A gas power vent heater will also increase heating cost because it is going to exhaust a lot of combustion air, causing the same volume of makeup air to be brought in from outdoors. It will be a lot less than a standard efficiency heater, though.

The high efficiency heater has the advantage of not requiring heated combustion air so it is directly comparable to an electric heater.


----------



## Tostig (Nov 18, 2020)

Returned our Rheem hot water tank. Cancelled our installation appointment.

We now have tankless and a new furnace. Waiting for Monday to install the heat pump.


----------



## cainvest (May 1, 2013)

TomB16 said:


> Those numbers seem low but, OK.


Yes, likely the electric will be in the $400-$600 range per year for other provinces, our electricity is cheap here.



TomB16 said:


> That is an annual saving of 168. How much do you think your heating bill would increase if you cut a 4 inch hole in your ceiling to the outdoors? In the case of a chimney, it's worse than a hole because it is higher than your ceiling, is kept warm, and is designed to updraft at all times.

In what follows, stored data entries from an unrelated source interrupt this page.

(* ===== verification/Text.v ===== *)
(** * Text: the parts of Rust's [str], [char] and UTF-8/UTF-16 that the kernel uses

    A [&str] or [String] is the list of its characters (Unicode scalar values
    as [Z]); a byte string is a list of bytes.  The conversions follow the
    standard library: [core::str::from_utf8] is strict UTF-8,
    [str::encode_utf16] and [char::decode_utf16] use surrogate pairs,
    [trim] and [trim_end] strip the Unicode [White_Space] characters.  Case
    mapping of characters outside ASCII comes from the Unicode tables and is a
    parameter (class [UnicodeCase]); on ASCII it is fixed. *)

From S2P Require Import Prelude.

(** ** Characters *)

Definition is_scalar (c : Z) : bool :=
  ((0 <=? c) && (c <? 0xD800)) || ((0xE000 <=? c) && (c <? 0x110000)).
Definition is_ascii (c : Z) : bool := c <? 128.
Definition str_ok (s : list Z) : Prop := Forall (λ c, is_scalar c = true) s.

Definition ascii_upper (c : Z) : Z := if (97 <=? c) && (c <=? 122) then c - 32 else c.
Definition ascii_lower (c : Z) : Z := if (65 <=? c) && (c <=? 90) then c + 32 else c.

(** [str::eq_ignore_ascii_case]. *)
Definition eq_ignore_ascii_case (a b : list Z) : bool :=
  bool_decide (map ascii_lower a = map ascii_lower b).

(** [char::is_whitespace]: the Unicode property White_Space. *)
Definition is_whitespace (c : Z) : bool :=
  ((9 <=? c) && (c <=? 13)) || (c =? 32) || (c =? 0x85) || (c =? 0xA0) || (c =? 0x1680)
  || ((0x2000 <=? c) && (c <=? 0x200A)) || (c =? 0x2028) || (c =? 0x2029) || (c =? 0x202F)
  || (c =? 0x205F) || (c =? 0x3000).

(** [u8::is_ascii_whitespace]: space, tab, line feed, form feed, return. *)
Definition is_ascii_whitespace (c : Z) : bool :=
  (c =? 32) || (c =? 9) || (c =? 10) || (c =? 12) || (c =? 13).
(** [u8::is_ascii_control]. *)
Definition is_ascii_control (c : Z) : bool := (c <? 32) || (c =? 127).

Fixpoint drop_while {A} (p : A → bool) (l : list A) : list A :=
  match l with
  | [] => []
  | x :: l' => if p x then drop_while p l' else l
  end.
Definition trim_start_by {A} (p : A → bool) (l : list A) : list A := drop_while p l.
Definition trim_end_by {A} (p : A → bool) (l : list A) : list A := rev (drop_while p (rev l)).

Definition trim_end (s : list Z) : list Z := trim_end_by is_whitespace s.
Definition trim (s : list Z) : list Z := trim_end (trim_start_by is_whitespace s).

(** [str::split(c)]: the pieces between occurrences of [c]; there is always at
    least one. *)
Fixpoint split_on (c : Z) (s : list Z) : list (list Z) :=
  match s with
  | [] => [[]]
  | x :: s' =>
      if x =? c then [] :: split_on c s'
      else match split_on c s' with
           | p :: ps => (x :: p) :: ps
           | [] => [[x]]
           end
  end.

(** ** Case mapping *)

Class UnicodeCase : Type := {
  (** [char::to_uppercase] of a non-ASCII character. *)
  upper_nonascii : Z → list Z;
  (** [str::to_lowercase] of a string with a non-ASCII character (the mapping
      of a final sigma depends on its context). *)
  lower_nonascii : list Z → list Z;
}.

Definition to_uppercase `{UnicodeCase} (s : list Z) : list Z :=
  concat (map (λ c, if is_ascii c then [ascii_upper c] else upper_nonascii c) s).
Definition to_lowercase `{UnicodeCase} (s : list Z) : list Z :=
  if forallb is_ascii s then map ascii_lower s else lower_nonascii s.

(** A case mapping to run the model with: characters outside ASCII have no case. *)
Definition ascii_case : UnicodeCase := {| upper_nonascii := λ c, [c]; lower_nonascii := map ascii_lower |}.

(** ** UTF-8 *)

Definition utf8_char (c : Z) : list Z :=
  if c <? 0x80 then [c]
  else if c <? 0x800 then [0xC0 + c / 64; 0x80 + c mod 64]
  else if c <? 0x10000 then [0xE0 + c / 4096; 0x80 + (c / 64) mod 64; 0x80 + c mod 64]
  else [0xF0 + c / 262144; 0x80 + (c / 4096) mod 64; 0x80 + (c / 64) mod 64; 0x80 + c mod 64].

(** [str::as_bytes], [String::into_bytes]. *)
Definition utf8_encode (s : list Z) : list Z := concat (map utf8_char s).
(** [str::len]: the number of bytes. *)
Definition utf8_len (s : list Z) : Z := Z.of_nat (length (utf8_encode s)).

Definition in_range (lo hi b : Z) : bool := (lo <=? b) && (b <=? hi).

(** [core::str::from_utf8]: [None] for anything that is not well-formed UTF-8
    (overlong forms, surrogates, values above 0x10FFFF, truncated sequences). *)
Fixpoint utf8_decode (bs : list Z) : option (list Z) :=
  match bs with
  | [] => Some []
  | b0 :: r0 =>
      if in_range 0 0x7F b0 then s ← utf8_decode r0; Some (b0 :: s)
      else
      match r0 with
      | [] => None
      | b1 :: r1 =>
          if in_range 0xC2 0xDF b0 && in_range 0x80 0xBF b1 then
            s ← utf8_decode r1; Some ((b0 - 0xC0) * 64 + (b1 - 0x80) :: s)
          else
          match r1 with
          | [] => None
          | b2 :: r2 =>
              if in_range 0xE0 0xEF b0
                 && in_range (if b0 =? 0xE0 then 0xA0 else 0x80) (if b0 =? 0xED then 0x9F else 0xBF) b1
                 && in_range 0x80 0xBF b2
              then s ← utf8_decode r2;
                   Some ((b0 - 0xE0) * 4096 + (b1 - 0x80) * 64 + (b2 - 0x80) :: s)
              else
              match r2 with
              | [] => None
              | b3 :: r3 =>
                  if in_range 0xF0 0xF4 b0
                     && in_range (if b0 =? 0xF0 then 0x90 else 0x80) (if b0 =? 0xF4 then 0x8F else 0xBF) b1
                     && in_range 0x80 0xBF b2 && in_range 0x80 0xBF b3
                  then s ← utf8_decode r3;
                       Some ((b0 - 0xF0) * 262144 + (b1 - 0x80) * 4096 + (b2 - 0x80) * 64
                             + (b3 - 0x80) :: s)
                  else None
              end
          end
      end
  end.

(** ** UTF-16 *)

Definition utf16_char (c : Z) : list Z :=
  if c <? 0x10000 then [c]
  else [0xD800 + (c - 0x10000) / 1024; 0xDC00 + (c - 0x10000) mod 1024].
(** [str::encode_utf16]. *)
Definition utf16_encode (s : list Z) : list Z := concat (map utf16_char s).

(** [char::decode_utf16], where the first unpaired surrogate makes the whole
    result [None] (the callers use [char.ok()?]). *)
Fixpoint utf16_decode (us : list Z) : option (list Z) :=
  match us with
  | [] => Some []
  | u :: r =>
      if in_range 0xD800 0xDBFF u then
        match r with
        | v :: r' =>
            if in_range 0xDC00 0xDFFF v then
              s ← utf16_decode r'; Some (0x10000 + (u - 0xD800) * 1024 + (v - 0xDC00) :: s)
            else None
        | [] => None
        end
      else if in_range 0xDC00 0xDFFF u then None
      else s ← utf16_decode r; Some (u :: s)
  end.

(** ** Lemmas *)

Ltac text_tests :=
  unfold in_range, is_scalar, is_ascii in *; bool_to_prop;
  repeat match goal with
  | H : context [?a <? ?b] |- _ => destruct (Z.ltb_spec a b)
  | H : context [?a <=? ?b] |- _ => destruct (Z.leb_spec a b)
  | H : context [?a =? ?b] |- _ => destruct (Z.eqb_spec a b)
  end; split_tests; simpl in *; try lia; try done.

Lemma is_scalar_spec c :
  is_scalar c = true ↔ 0 ≤ c < 0xD800 ∨ 0xE000 ≤ c < 0x110000.
Proof. unfold is_scalar. rewrite orb_true_iff, !andb_true_iff, !Z.leb_le, !Z.ltb_lt. done. Qed.

Lemma in_range_spec lo hi b : in_range lo hi b = true ↔ lo ≤ b ≤ hi.
Proof. unfold in_range. rewrite andb_true_iff, !Z.leb_le. done. Qed.

Lemma in_range_false lo hi b : in_range lo hi b = false ↔ b < lo ∨ hi < b.
Proof. unfold in_range. rewrite andb_false_iff, !Z.leb_gt. lia. Qed.

(** A UTF-16 name decodes to the name it was encoded from. *)
Lemma utf16_decode_encode s : str_ok s → utf16_decode (utf16_encode s) = Some s.
Proof.
  induction 1 as [|c s Hc _ IH]; [done|].
  apply is_scalar_spec in Hc.
  change (utf16_encode (c :: s)) with (utf16_char c ++ utf16_encode s).
  unfold utf16_char. destruct (Z.ltb_spec c 0x10000).
  - simpl. rewrite (proj2 (in_range_false _ _ _)) by lia.
    rewrite (proj2 (in_range_false _ _ _)) by lia. by rewrite IH.
  - pose proof (Z.div_mod (c - 0x10000) 1024).
    pose proof (Z.mod_pos_bound (c - 0x10000) 1024).
    assert (0 ≤ (c - 0x10000) / 1024 < 1024).
    { split; [apply Z.div_pos; lia | apply Z.div_lt_upper_bound; lia]. }
    simpl. rewrite (proj2 (in_range_spec _ _ _)) by lia.
    rewrite (proj2 (in_range_spec _ _ _)) by lia. rewrite IH. simpl.
    do 2 f_equal. lia.
Qed.

Lemma utf16_units s : str_ok s → Forall (λ u, 0 ≤ u < 0x10000) (utf16_encode s).
Proof.
  induction 1 as [|c s Hc _ IH]; [constructor|].
  apply is_scalar_spec in Hc.
  change (utf16_encode (c :: s)) with (utf16_char c ++ utf16_encode s).
  apply Forall_app. split; [|done]. unfold utf16_char.
  destruct (Z.ltb_spec c 0x10000); repeat constructor; try lia.
  - apply Z.add_nonneg_nonneg; [lia|]. apply Z.div_pos; lia.
  - assert ((c - 0x10000) / 1024 < 1024) by (apply Z.div_lt_upper_bound; lia). lia.
  - pose proof (Z.mod_pos_bound (c - 0x10000) 1024). lia.
  - pose proof (Z.mod_pos_bound (c - 0x10000) 1024). lia.
Qed.

(** No unit of a name without NUL is NUL. *)
Lemma utf16_nonzero s :
  str_ok s → Forall (λ c, c ≠ 0) s → Forall (λ u, u ≠ 0) (utf16_encode s).
Proof.
  induction 1 as [|c s Hc _ IH]; intros Hn; inversion Hn; subst; [constructor|].
  change (utf16_encode (c :: s)) with (utf16_char c ++ utf16_encode s).
  apply Forall_app. split; [|auto]. apply is_scalar_spec in Hc.
  unfold utf16_char. destruct (Z.ltb_spec c 0x10000); repeat constructor; try lia.
  - assert (0 ≤ (c - 0x10000) / 1024) by (apply Z.div_pos; lia). lia.
  - pose proof (Z.mod_pos_bound (c - 0x10000) 1024). lia.
Qed.

Lemma utf16_encode_nil s : utf16_encode s = [] → s = [].
Proof.
  destruct s as [|c s]; [done|].
  change (utf16_encode (c :: s)) with (utf16_char c ++ utf16_encode s).
  unfold utf16_char. destruct (c <? 0x10000); discriminate.
Qed.

Lemma utf16_decode_nil us : utf16_decode us = Some [] → us = [].
Proof.
  destruct us as [|u r]; [done|]. cbn.
  destruct (in_range 0xD800 0xDBFF u); [|destruct (in_range _ _ u); [done|];
    destruct (utf16_decode r); discriminate].
  destruct r as [|v r']; [done|]. destruct (in_range _ _ v); [|done].
  destruct (utf16_decode r'); discriminate.
Qed.

(** UTF-8 text decodes to itself. *)
Lemma utf8_decode_encode s : str_ok s → utf8_decode (utf8_encode s) = Some s.
Proof.
  induction 1 as [|c s Hc _ IH]; [done|].
  apply is_scalar_spec in Hc.
  change (utf8_encode (c :: s)) with (utf8_char c ++ utf8_encode s).
  pose proof (Z.div_mod c 64). pose proof (Z.mod_pos_bound c 64).
  pose proof (Z.div_mod (c / 64) 64). pose proof (Z.mod_pos_bound (c / 64) 64).
  pose proof (Z.div_mod (c / 4096) 64). pose proof (Z.mod_pos_bound (c / 4096) 64).
  assert (c / 4096 = c / 64 / 64) by (rewrite Z.div_div by lia; done).
  assert (c / 262144 = c / 4096 / 64) by (rewrite !Z.div_div by lia; done).
  unfold utf8_char.
  destruct (Z.ltb_spec c 0x80); [|destruct (Z.ltb_spec c 0x800);
    [|destruct (Z.ltb_spec c 0x10000)]]; cbn [app utf8_decode].
  - rewrite (proj2 (in_range_spec _ _ _)) by lia. by rewrite IH.
  - rewrite (proj2 (in_range_false 0 _ _)) by lia.
    rewrite !(proj2 (in_range_spec _ _ _)) by lia. simpl. rewrite IH. simpl.
    do 2 f_equal. lia.
  - rewrite (proj2 (in_range_false 0 _ _)) by lia.
    rewrite (proj2 (in_range_false 0xC2 _ _)) by lia. cbn [andb].
    rewrite (proj2 (in_range_spec 0xE0 _ _)) by lia.
    rewrite (proj2 (in_range_spec _ _ (0x80 + c mod 64))) by lia.
    rewrite (proj2 (in_range_spec _ _ _))
      by (destruct (Z.eqb_spec (0xE0 + c / 4096) 0xE0), (Z.eqb_spec (0xE0 + c / 4096) 0xED); lia).
    cbn [andb]. rewrite IH. simpl. do 2 f_equal. lia.
  - rewrite (proj2 (in_range_false 0 _ _)) by lia.
    rewrite (proj2 (in_range_false 0xC2 _ _)) by lia. cbn [andb].
    rewrite (proj2 (in_range_false 0xE0 _ _)) by lia. cbn [andb].
    rewrite (proj2 (in_range_spec 0xF0 _ _)) by lia.
    rewrite (proj2 (in_range_spec _ _ (0x80 + c mod 64))) by lia.
    rewrite (proj2 (in_range_spec _ _ (0x80 + (c / 64) mod 64))) by lia.
    rewrite (proj2 (in_range_spec _ _ _))
      by (destruct (Z.eqb_spec (0xF0 + c / 262144) 0xF0), (Z.eqb_spec (0xF0 + c / 262144) 0xF4); lia).
    cbn [andb]. rewrite IH. simpl. do 2 f_equal. lia.
Qed.

Lemma ascii_lower_upper c : ascii_lower (ascii_upper c) = ascii_lower c.
Proof.
  unfold ascii_lower, ascii_upper.
  destruct (Z.leb_spec 97 c), (Z.leb_spec c 122); simpl; split_tests; simpl; lia.
Qed.

Lemma ascii_upper_ascii c : is_ascii c = true → is_ascii (ascii_upper c) = true.
Proof.
  unfold is_ascii, ascii_upper. rewrite !Z.ltb_lt.
  destruct (Z.leb_spec 97 c), (Z.leb_spec c 122); simpl; lia.
Qed.

Lemma utf8_char_ascii c : is_ascii c = true → utf8_char c = [c].
Proof. unfold is_ascii, utf8_char. intros H. bool_to_prop. destruct (Z.ltb_spec c 0x80); [done|lia]. Qed.

Lemma utf8_encode_ascii s : Forall (λ c, is_ascii c = true) s → utf8_encode s = s.
Proof.
  induction 1 as [|c s Hc _ IH]; [done|].
  change (utf8_encode (c :: s)) with (utf8_char c ++ utf8_encode s).
  by rewrite utf8_char_ascii, IH.
Qed.

(** ASCII bytes are their own text. *)
Lemma utf8_decode_ascii s :
  Forall (λ c, 0 ≤ c < 128) s → utf8_decode s = Some s.
Proof.
  induction 1 as [|c s Hc _ IH]; [done|]. cbn.
  rewrite (proj2 (in_range_spec _ _ _)) by lia. by rewrite IH.
Qed.

Lemma to_uppercase_ascii `{UnicodeCase} s :
  Forall (λ c, is_ascii c = true) s → to_uppercase s = map ascii_upper s.
Proof.
  unfold to_uppercase. induction 1 as [|c s Hc _ IH]; [done|]. simpl. by rewrite Hc, IH.
Qed.

Lemma to_lowercase_ascii `{UnicodeCase} s :
  Forall (λ c, is_ascii c = true) s → to_lowercase s = map ascii_lower s.
Proof.
  intros Hs. unfold to_lowercase. destruct (forallb is_ascii s) eqn:E; [done|].
  rewrite <-not_true_iff_false in E. destruct E. apply forallb_forall.
  intros c Hc. rewrite Forall_forall in Hs. apply Hs. by apply list_elem_of_In.
Qed.

Lemma eq_ignore_ascii_case_refl s : eq_ignore_ascii_case s s = true.
Proof. by apply bool_decide_eq_true. Qed.

Lemma drop_while_none {A} (p : A → bool) l : Forall (λ x, p x = false) l → drop_while p l = l.
Proof. destruct 1 as [|x l Hx _]; [done|]. simpl. by rewrite Hx. Qed.

Lemma drop_while_all {A} (p : A → bool) l l' :
  Forall (λ x, p x = true) l → drop_while p (l ++ l') = drop_while p l'.
Proof. induction 1 as [|x l Hx _ IH]; [done|]. simpl. by rewrite Hx. Qed.

(** Trailing characters that are trimmed, after a text that has none. *)
Lemma trim_end_by_app {A} (p : A → bool) l pad :
  Forall (λ x, p x = false) l → Forall (λ x, p x = true) pad → trim_end_by p (l ++ pad) = l.
Proof.
  intros Hl Hp. unfold trim_end_by. rewrite rev_app_distr.
  rewrite drop_while_all by (apply Forall_rev; done).
  rewrite drop_while_none by (apply Forall_rev; done). apply rev_involutive.
Qed.

Lemma split_on_nonempty c s : split_on c s ≠ [].
Proof. destruct s as [|x s]; simpl; [done|]. destruct (x =? c); [done|]. by destruct (split_on c s). Qed.

Lemma split_on_app c p s : Forall (λ x, x ≠ c) p → split_on c (p ++ c :: s) = p :: split_on c s.
Proof.
  induction 1 as [|x p Hx _ IH]; simpl.
  - by rewrite Z.eqb_refl.
  - rewrite (proj2 (Z.eqb_neq _ _) Hx). by rewrite IH.
Qed.

Lemma split_on_single c p : Forall (λ x, x ≠ c) p → split_on c p = [p].
Proof.
  induction 1 as [|x p Hx _ IH]; simpl; [done|].
  rewrite (proj2 (Z.eqb_neq _ _) Hx). by rewrite IH.
Qed.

Good question, might be a study on chimney losses but I haven't seen it. A lot of that would depend on the house and what type of climate you live in.



TomB16 said:


> A gas power vent heater will also increase heating cost because it is going to exhaust a lot of combustion air, causing the same volume of makeup air to be brought in from outdoors. It will be a lot less than a standard efficiency heater, though.


Very likely power vent will be much better, the air exchange only occurs when running.



TomB16 said:


> A gas power vent heater will also increase heating cost The high efficiency heater has the advantage of not requiring heated combustion air so it is directly comparable to an electric heater.


By high efficiency I gather you mean direct vent? Yes, no air exchange there.

In the end one has to look at all costs,

installation
required modifications
heater price
longevity
energy use


----------



## Eclectic21 (Jun 25, 2021)

TomB16 said:


> Let me throw an octopus onto the ice and offer that electric can be an excellent option for some ...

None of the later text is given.